‘Cos I’m worried about you’: Biden pokes back at reporter who challenged him on wearing a mask

·2 min read

Joe Biden told a reporter he still wears a mask inside because he cares about them. Then he said it was a joke.

Mr Biden was asked by a reporter during a press conference on Friday why he still wears a mask when he walks out to the podium since he and virtually everyone around him have received the coronavirus vaccine.

"Because I'm worried about you," he said. "That's a joke. It's a joke."

Mr Biden then went on to explain his real reason for wearing masks despite being vaccinated and being largely surrounded by other vaccinated people.

"Why am I wearing the mask? Because when I'm inside it's still good policy to wear the mask. That's why," he said.

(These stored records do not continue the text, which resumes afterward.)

(** A crash between recording a failed attempt and starting the next one is
    not recovered: the recorded attempt names no next step, so [resume] takes
    the workflow for completed and marks the run [Succeeded] although the step
    only ever failed and has retries left. *)
Theorem resume_after_failed_attempt_succeeds :
  let run := demo_run Running (Some "plan") (Some 1%Z) in
  let failed := attempt_record run demo_engine_step 1 100 101 "failed_retryable" [] [] None
                  (Some "provider crashed") [] in
  ∀ executor : StepExecutor,
    ∃ run', (@resume executor "/state" demo_orchestrator "run-1" 200
        (World (demo_store run [failed]) (Env [] []))).2 = Ok (Some run')
      ∧ wr_state run' = Succeeded ∧ wr_terminal_reason run' = Some "workflow completed".
Proof.
  intros run failed executor. eexists. split; [vm_compute; reflexivity|by split].
Qed.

The president said he's so used to not wearing his mask outside that he sometimes forgets to put it back on when he walks away from the podium.

When Mr Biden referenced "good policy," he was likely referencing the Center for Disease Control's mask guidelines for fully vaccinated individuals.

According to the CDC, it is still recommended for fully vaccinated people to continue wearing masks inside in order to protect individuals who may not be vaccinated.

"In indoor public spaces, the vaccination status of other people or whether they are at increased risk for severe COVID-19 is likely unknown," the CDC guidelines states. "Therefore, fully vaccinated people should continue to wear a mask that fits snugly against the sides of your face and doesn’t have gaps, cover coughs and sneezes, wash hands often, and follow any applicable workplace or school guidance."

Continued mask use is also important to stave off the spread and development of mutant strains of the coronavirus that could prove resistant to the already-developed vaccines.

Brandon Guthrie, an epidemiologist at the University of Washington, told Vox that the potential for variants to arise makes mask usage a still important element of countering the pandemic.

“These variants — especially ones that have mutations that make them more transmissible — can pop up and then spread quite quickly,” Mr Guthrie said. “If you combine that with a variant that could evade the current vaccines, you’re not going to get a lot of advance warning. Which means a widespread outbreak, including some people who had already gotten their shots, could get going before we were able to contain it.”